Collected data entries

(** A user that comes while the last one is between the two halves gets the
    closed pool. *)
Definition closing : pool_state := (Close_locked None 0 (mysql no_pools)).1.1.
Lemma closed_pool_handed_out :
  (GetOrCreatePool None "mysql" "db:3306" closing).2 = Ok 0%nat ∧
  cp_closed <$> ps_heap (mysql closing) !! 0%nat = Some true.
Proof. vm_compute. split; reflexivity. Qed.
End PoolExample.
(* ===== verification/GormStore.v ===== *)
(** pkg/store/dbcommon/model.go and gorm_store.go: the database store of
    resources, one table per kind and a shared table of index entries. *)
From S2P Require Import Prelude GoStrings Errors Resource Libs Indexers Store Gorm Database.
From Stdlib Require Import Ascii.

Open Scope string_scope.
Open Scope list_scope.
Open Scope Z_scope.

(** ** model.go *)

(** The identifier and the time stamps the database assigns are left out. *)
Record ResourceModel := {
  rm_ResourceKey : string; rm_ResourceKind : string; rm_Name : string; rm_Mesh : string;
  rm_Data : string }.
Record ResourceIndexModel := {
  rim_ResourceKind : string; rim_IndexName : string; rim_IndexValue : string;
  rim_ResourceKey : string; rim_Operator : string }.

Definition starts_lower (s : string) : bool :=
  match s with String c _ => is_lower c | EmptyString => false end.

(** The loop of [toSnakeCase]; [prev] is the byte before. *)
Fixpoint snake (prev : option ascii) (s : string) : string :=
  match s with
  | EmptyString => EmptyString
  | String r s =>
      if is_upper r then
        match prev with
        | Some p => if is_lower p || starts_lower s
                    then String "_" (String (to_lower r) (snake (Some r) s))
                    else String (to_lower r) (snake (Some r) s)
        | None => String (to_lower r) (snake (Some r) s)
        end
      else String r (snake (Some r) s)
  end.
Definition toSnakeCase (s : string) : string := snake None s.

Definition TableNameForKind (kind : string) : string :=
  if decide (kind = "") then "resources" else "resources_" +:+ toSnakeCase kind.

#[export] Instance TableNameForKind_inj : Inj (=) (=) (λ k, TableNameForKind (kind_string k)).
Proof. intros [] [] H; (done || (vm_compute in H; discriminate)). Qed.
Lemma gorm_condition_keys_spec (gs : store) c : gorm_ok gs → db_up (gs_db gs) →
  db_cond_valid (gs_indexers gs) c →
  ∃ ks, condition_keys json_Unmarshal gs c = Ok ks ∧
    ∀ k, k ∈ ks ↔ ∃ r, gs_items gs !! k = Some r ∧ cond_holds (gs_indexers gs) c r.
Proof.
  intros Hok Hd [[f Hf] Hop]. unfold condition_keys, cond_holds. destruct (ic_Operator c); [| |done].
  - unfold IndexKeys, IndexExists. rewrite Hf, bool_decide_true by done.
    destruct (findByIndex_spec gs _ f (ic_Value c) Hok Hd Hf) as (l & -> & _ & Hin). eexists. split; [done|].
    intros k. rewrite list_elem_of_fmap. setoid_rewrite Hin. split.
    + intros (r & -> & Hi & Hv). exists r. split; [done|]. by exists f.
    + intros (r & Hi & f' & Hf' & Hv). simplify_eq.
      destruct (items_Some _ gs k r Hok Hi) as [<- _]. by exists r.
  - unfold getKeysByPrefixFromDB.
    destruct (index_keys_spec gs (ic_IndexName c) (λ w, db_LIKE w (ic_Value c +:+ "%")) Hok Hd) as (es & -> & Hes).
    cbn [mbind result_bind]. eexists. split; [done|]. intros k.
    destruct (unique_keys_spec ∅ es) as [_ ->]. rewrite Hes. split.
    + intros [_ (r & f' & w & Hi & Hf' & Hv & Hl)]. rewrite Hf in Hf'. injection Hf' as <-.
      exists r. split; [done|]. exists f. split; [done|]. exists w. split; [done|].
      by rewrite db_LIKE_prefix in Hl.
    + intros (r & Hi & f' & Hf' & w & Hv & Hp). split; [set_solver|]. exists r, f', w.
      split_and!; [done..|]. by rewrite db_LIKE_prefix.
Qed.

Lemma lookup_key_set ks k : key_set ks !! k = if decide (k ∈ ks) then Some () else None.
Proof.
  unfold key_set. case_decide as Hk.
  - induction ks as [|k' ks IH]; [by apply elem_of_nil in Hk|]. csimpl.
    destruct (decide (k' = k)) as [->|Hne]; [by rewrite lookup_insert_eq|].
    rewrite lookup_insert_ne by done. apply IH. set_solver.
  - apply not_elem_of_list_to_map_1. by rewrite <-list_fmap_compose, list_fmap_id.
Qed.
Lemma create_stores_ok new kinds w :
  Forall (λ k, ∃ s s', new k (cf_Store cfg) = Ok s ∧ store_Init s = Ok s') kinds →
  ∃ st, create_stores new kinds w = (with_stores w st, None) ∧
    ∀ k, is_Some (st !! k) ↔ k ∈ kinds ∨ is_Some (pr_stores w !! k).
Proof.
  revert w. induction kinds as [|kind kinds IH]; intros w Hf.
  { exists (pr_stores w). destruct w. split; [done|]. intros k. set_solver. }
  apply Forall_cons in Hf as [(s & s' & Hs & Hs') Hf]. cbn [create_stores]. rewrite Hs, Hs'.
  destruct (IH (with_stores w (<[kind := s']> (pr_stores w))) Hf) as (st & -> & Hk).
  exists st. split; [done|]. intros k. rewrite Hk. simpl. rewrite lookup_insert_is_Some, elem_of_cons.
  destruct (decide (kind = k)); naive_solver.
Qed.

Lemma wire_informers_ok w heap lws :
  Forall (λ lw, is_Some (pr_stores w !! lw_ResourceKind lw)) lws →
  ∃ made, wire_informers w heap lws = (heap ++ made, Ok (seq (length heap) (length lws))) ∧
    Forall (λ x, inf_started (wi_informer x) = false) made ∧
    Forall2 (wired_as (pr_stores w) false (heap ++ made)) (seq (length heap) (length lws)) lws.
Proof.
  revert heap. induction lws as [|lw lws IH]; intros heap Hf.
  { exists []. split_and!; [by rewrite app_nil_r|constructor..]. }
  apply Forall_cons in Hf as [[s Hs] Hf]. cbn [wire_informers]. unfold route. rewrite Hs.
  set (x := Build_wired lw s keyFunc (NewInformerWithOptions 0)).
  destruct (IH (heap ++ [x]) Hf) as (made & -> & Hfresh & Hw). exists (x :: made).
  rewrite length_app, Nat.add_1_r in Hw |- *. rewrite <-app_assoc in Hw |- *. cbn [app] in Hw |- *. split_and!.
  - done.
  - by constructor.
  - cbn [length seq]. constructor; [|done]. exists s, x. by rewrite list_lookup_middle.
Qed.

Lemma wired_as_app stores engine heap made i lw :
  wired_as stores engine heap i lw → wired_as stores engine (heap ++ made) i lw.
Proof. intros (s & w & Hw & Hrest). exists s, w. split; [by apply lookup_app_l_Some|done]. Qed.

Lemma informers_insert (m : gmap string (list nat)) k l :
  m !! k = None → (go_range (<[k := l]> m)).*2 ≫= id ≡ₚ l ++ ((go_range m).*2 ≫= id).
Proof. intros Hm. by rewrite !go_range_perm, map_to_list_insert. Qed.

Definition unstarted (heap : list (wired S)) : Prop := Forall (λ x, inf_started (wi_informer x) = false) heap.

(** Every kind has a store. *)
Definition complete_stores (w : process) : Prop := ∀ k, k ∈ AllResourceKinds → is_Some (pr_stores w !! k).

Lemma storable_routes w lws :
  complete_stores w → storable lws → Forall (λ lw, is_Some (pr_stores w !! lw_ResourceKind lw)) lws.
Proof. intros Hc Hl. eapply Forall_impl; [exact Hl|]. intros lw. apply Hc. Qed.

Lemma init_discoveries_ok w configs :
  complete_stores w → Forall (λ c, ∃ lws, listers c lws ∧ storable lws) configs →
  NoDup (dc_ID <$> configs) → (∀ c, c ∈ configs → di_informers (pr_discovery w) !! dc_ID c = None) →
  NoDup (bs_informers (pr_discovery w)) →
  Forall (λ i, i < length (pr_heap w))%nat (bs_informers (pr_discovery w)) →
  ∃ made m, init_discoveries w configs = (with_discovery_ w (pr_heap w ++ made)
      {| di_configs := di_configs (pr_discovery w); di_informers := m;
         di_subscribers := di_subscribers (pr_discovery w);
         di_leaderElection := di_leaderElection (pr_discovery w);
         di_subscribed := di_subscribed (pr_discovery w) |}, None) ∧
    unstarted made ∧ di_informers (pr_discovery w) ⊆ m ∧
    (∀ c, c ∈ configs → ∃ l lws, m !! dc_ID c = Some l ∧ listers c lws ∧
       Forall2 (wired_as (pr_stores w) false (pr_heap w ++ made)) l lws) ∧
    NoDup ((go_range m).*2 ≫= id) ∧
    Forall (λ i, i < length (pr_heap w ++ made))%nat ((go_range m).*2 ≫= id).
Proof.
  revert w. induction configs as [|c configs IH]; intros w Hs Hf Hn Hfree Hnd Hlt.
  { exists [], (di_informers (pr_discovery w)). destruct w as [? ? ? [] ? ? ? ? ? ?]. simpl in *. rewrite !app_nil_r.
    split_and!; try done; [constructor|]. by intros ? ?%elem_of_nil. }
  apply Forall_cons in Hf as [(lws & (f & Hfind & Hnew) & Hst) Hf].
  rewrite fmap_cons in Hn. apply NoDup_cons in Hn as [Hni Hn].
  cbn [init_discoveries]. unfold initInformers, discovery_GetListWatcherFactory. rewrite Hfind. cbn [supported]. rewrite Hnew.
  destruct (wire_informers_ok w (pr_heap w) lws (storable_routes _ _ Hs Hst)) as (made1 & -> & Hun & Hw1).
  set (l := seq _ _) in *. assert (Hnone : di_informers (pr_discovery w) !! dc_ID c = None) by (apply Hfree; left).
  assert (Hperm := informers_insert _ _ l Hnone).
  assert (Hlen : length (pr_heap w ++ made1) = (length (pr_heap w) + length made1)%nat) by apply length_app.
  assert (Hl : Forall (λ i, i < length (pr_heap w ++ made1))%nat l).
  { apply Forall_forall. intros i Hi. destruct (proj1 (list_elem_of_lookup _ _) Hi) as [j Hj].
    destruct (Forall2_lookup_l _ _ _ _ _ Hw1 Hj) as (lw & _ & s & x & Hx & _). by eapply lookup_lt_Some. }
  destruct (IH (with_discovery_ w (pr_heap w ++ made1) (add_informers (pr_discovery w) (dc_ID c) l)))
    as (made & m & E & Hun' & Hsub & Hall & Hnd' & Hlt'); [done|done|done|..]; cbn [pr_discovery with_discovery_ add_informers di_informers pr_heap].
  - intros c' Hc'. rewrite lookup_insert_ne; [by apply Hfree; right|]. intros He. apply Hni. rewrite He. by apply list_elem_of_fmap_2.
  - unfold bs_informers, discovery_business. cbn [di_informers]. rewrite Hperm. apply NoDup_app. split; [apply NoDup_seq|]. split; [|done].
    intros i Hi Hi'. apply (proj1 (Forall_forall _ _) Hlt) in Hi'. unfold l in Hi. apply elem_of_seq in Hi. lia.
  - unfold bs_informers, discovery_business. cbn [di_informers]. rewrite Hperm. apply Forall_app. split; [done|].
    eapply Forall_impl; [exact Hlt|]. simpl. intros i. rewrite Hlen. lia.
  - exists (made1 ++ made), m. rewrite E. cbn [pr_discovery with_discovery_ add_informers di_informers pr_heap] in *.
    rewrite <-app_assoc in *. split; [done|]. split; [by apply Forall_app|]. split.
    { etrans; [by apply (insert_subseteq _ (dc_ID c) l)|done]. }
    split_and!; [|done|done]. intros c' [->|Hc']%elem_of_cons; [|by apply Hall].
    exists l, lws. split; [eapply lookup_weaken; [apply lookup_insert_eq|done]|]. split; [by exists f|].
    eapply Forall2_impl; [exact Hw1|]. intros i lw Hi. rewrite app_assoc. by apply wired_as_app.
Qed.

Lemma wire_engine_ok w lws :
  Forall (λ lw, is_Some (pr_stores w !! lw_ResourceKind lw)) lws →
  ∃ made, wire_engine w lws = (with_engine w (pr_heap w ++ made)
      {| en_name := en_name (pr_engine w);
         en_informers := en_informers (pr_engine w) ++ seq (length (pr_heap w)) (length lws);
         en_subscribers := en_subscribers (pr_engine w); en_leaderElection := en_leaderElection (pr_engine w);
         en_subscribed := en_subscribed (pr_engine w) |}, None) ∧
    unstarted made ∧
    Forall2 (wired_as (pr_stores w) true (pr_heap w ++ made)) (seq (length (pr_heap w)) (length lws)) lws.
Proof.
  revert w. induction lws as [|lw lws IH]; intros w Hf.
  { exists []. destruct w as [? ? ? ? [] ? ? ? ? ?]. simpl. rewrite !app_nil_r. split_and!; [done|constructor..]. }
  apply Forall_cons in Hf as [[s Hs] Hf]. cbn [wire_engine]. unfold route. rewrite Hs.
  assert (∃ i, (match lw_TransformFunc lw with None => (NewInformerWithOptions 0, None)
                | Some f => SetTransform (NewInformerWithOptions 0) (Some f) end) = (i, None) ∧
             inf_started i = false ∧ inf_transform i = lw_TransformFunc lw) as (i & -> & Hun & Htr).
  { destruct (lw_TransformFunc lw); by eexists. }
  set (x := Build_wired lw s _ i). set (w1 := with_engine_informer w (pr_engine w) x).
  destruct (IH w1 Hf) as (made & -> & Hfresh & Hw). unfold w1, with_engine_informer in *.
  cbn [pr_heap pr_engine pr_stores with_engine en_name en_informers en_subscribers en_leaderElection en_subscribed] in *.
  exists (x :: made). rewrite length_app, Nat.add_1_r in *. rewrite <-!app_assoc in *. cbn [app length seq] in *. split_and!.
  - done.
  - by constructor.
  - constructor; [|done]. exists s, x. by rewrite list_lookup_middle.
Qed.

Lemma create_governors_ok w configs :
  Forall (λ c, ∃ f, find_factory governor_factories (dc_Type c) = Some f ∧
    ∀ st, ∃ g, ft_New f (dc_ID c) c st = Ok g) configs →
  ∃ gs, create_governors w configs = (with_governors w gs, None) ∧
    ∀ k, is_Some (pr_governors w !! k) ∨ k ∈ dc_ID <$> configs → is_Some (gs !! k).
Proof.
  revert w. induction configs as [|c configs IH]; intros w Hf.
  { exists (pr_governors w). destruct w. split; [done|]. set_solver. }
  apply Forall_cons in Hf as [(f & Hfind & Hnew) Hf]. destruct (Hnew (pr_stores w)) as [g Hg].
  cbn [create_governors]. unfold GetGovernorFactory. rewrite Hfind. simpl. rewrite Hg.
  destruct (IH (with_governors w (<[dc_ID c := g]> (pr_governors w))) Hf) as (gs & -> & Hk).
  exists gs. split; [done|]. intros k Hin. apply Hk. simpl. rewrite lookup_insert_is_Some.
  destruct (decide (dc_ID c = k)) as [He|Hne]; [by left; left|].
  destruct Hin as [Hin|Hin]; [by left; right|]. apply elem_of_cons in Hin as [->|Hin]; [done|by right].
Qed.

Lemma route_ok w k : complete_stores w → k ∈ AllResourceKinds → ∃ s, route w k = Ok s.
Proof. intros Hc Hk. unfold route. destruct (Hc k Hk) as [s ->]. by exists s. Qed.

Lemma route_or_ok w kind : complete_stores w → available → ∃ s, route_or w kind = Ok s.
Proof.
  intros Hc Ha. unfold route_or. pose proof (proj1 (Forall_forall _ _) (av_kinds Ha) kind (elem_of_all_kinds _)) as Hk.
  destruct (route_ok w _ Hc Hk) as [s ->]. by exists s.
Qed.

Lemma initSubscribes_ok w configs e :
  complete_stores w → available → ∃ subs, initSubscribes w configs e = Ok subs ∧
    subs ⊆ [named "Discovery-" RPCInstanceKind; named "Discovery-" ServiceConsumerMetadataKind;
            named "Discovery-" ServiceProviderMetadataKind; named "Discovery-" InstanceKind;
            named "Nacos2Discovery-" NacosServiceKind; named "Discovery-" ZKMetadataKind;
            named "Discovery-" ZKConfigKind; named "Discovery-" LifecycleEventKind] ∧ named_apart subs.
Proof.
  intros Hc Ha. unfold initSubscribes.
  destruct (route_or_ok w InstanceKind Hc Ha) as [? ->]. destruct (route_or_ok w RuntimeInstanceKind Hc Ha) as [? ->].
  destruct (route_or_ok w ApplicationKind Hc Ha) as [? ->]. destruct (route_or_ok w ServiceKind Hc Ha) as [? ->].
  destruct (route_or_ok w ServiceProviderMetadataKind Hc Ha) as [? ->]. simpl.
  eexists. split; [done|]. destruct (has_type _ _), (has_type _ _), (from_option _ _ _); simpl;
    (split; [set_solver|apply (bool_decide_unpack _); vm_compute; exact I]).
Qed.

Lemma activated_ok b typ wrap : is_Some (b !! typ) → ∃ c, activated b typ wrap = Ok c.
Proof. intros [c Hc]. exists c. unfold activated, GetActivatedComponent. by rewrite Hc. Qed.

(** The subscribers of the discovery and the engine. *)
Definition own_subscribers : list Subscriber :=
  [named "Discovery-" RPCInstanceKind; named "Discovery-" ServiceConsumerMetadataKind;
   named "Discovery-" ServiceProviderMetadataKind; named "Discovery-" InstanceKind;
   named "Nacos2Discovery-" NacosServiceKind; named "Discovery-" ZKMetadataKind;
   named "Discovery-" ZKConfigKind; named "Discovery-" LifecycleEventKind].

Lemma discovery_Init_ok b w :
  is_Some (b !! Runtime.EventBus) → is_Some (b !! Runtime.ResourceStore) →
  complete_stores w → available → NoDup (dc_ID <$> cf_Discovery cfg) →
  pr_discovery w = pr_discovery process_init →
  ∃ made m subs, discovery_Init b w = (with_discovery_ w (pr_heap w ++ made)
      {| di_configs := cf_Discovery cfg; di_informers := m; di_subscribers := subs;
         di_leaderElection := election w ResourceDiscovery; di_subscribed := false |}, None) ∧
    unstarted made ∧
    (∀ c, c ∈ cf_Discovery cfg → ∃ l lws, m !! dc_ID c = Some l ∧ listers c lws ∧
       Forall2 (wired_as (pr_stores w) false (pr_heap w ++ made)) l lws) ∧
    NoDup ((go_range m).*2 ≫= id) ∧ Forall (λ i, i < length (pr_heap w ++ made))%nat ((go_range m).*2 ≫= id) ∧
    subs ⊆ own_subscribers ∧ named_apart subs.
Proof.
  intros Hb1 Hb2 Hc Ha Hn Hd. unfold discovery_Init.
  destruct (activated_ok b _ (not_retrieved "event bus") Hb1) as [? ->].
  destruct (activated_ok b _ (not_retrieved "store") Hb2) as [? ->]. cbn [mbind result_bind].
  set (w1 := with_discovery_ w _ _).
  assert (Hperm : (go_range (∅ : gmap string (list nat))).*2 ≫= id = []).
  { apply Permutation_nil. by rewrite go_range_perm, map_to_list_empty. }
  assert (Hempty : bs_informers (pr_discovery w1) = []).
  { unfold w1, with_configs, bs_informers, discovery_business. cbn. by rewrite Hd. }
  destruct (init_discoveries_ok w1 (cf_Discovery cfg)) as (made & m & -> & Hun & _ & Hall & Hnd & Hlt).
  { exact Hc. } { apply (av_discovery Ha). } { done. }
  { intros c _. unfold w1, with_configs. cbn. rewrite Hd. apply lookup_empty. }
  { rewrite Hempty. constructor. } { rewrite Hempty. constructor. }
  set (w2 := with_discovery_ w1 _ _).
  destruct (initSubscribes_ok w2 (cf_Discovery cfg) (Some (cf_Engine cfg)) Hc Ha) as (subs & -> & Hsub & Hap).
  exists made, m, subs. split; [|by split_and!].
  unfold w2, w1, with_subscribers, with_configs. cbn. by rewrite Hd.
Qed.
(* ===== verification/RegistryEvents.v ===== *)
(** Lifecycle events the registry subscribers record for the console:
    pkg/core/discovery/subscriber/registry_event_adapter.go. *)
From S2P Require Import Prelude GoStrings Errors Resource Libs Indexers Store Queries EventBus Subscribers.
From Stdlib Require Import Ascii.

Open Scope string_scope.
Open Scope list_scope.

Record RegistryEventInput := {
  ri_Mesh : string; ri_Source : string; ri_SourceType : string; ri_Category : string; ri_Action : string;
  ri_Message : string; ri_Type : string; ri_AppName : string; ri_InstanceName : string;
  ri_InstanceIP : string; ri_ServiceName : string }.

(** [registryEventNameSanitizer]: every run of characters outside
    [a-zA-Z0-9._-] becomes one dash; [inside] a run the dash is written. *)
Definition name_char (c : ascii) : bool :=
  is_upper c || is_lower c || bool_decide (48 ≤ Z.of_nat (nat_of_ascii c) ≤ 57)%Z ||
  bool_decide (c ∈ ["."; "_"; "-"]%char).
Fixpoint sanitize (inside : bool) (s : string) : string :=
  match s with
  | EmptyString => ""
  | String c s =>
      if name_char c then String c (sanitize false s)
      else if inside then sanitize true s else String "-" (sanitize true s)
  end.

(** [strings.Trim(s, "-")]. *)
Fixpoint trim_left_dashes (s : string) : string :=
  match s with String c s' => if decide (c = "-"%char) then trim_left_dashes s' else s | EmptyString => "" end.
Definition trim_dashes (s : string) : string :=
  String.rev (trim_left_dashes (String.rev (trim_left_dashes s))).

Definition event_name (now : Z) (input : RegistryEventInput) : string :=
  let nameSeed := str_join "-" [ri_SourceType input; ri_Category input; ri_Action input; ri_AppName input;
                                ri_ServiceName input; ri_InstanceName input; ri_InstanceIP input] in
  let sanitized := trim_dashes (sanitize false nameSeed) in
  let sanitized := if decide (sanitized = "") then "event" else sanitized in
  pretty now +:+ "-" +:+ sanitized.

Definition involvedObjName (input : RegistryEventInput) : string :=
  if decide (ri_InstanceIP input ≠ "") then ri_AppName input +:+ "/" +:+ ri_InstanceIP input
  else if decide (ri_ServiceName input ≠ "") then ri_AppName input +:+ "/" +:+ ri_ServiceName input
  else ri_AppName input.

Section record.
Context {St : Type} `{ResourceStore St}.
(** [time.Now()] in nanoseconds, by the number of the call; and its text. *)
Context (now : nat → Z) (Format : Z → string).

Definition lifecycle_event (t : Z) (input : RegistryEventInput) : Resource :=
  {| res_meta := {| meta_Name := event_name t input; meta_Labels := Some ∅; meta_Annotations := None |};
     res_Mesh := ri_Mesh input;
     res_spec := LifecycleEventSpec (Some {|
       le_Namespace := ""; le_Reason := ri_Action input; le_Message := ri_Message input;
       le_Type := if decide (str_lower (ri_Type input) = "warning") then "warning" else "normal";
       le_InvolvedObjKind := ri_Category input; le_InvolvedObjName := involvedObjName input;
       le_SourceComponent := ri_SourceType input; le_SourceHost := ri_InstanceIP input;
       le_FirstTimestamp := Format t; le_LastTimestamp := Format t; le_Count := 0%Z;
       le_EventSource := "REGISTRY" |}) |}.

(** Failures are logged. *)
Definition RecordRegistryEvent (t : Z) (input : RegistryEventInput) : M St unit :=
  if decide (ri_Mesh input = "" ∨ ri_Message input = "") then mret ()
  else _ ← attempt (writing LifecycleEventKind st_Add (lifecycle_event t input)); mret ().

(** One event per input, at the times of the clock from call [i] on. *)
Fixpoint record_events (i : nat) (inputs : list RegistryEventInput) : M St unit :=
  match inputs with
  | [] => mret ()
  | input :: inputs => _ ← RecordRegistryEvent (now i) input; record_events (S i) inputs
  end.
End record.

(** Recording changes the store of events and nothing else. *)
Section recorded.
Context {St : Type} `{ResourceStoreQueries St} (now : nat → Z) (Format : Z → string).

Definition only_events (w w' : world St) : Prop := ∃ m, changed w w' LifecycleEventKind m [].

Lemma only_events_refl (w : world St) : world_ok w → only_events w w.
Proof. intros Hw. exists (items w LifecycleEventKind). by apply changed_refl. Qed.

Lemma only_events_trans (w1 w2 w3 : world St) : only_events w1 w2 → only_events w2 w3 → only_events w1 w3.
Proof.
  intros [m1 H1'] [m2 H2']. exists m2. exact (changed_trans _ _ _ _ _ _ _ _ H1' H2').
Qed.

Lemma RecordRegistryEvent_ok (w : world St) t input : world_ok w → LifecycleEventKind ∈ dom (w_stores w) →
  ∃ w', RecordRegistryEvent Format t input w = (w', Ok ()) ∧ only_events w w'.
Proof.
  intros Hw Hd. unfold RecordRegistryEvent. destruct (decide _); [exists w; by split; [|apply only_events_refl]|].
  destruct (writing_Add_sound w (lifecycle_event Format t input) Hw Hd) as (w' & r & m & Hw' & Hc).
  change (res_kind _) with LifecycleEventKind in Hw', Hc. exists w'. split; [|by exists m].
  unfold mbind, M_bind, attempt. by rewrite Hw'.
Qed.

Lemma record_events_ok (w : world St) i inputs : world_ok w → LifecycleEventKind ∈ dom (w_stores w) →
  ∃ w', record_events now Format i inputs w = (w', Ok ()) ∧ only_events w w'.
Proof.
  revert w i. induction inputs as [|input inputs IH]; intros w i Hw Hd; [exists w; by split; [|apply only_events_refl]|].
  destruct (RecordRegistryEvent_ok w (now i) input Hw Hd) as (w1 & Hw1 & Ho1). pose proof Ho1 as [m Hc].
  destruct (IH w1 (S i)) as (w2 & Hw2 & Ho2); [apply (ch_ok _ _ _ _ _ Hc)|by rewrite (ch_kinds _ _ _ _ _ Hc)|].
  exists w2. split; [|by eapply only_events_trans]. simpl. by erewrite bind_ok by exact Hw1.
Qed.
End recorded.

**WORK TASK**
Your task is to restate, word for word, only those lines above that fall between the line holding "configs = (with_discovery_ w (pr_heap w ++ made)" and the line holding "di_subscribers := di_subscribers", inclusive.

**RESULT BELOW**
  ∃ made m, init_discoveries w configs = (with_discovery_ w (pr_heap w ++ made)
      {| di_configs := di_configs (pr_discovery w); di_informers := m;
         di_subscribers := di_subscribers (pr_discovery w);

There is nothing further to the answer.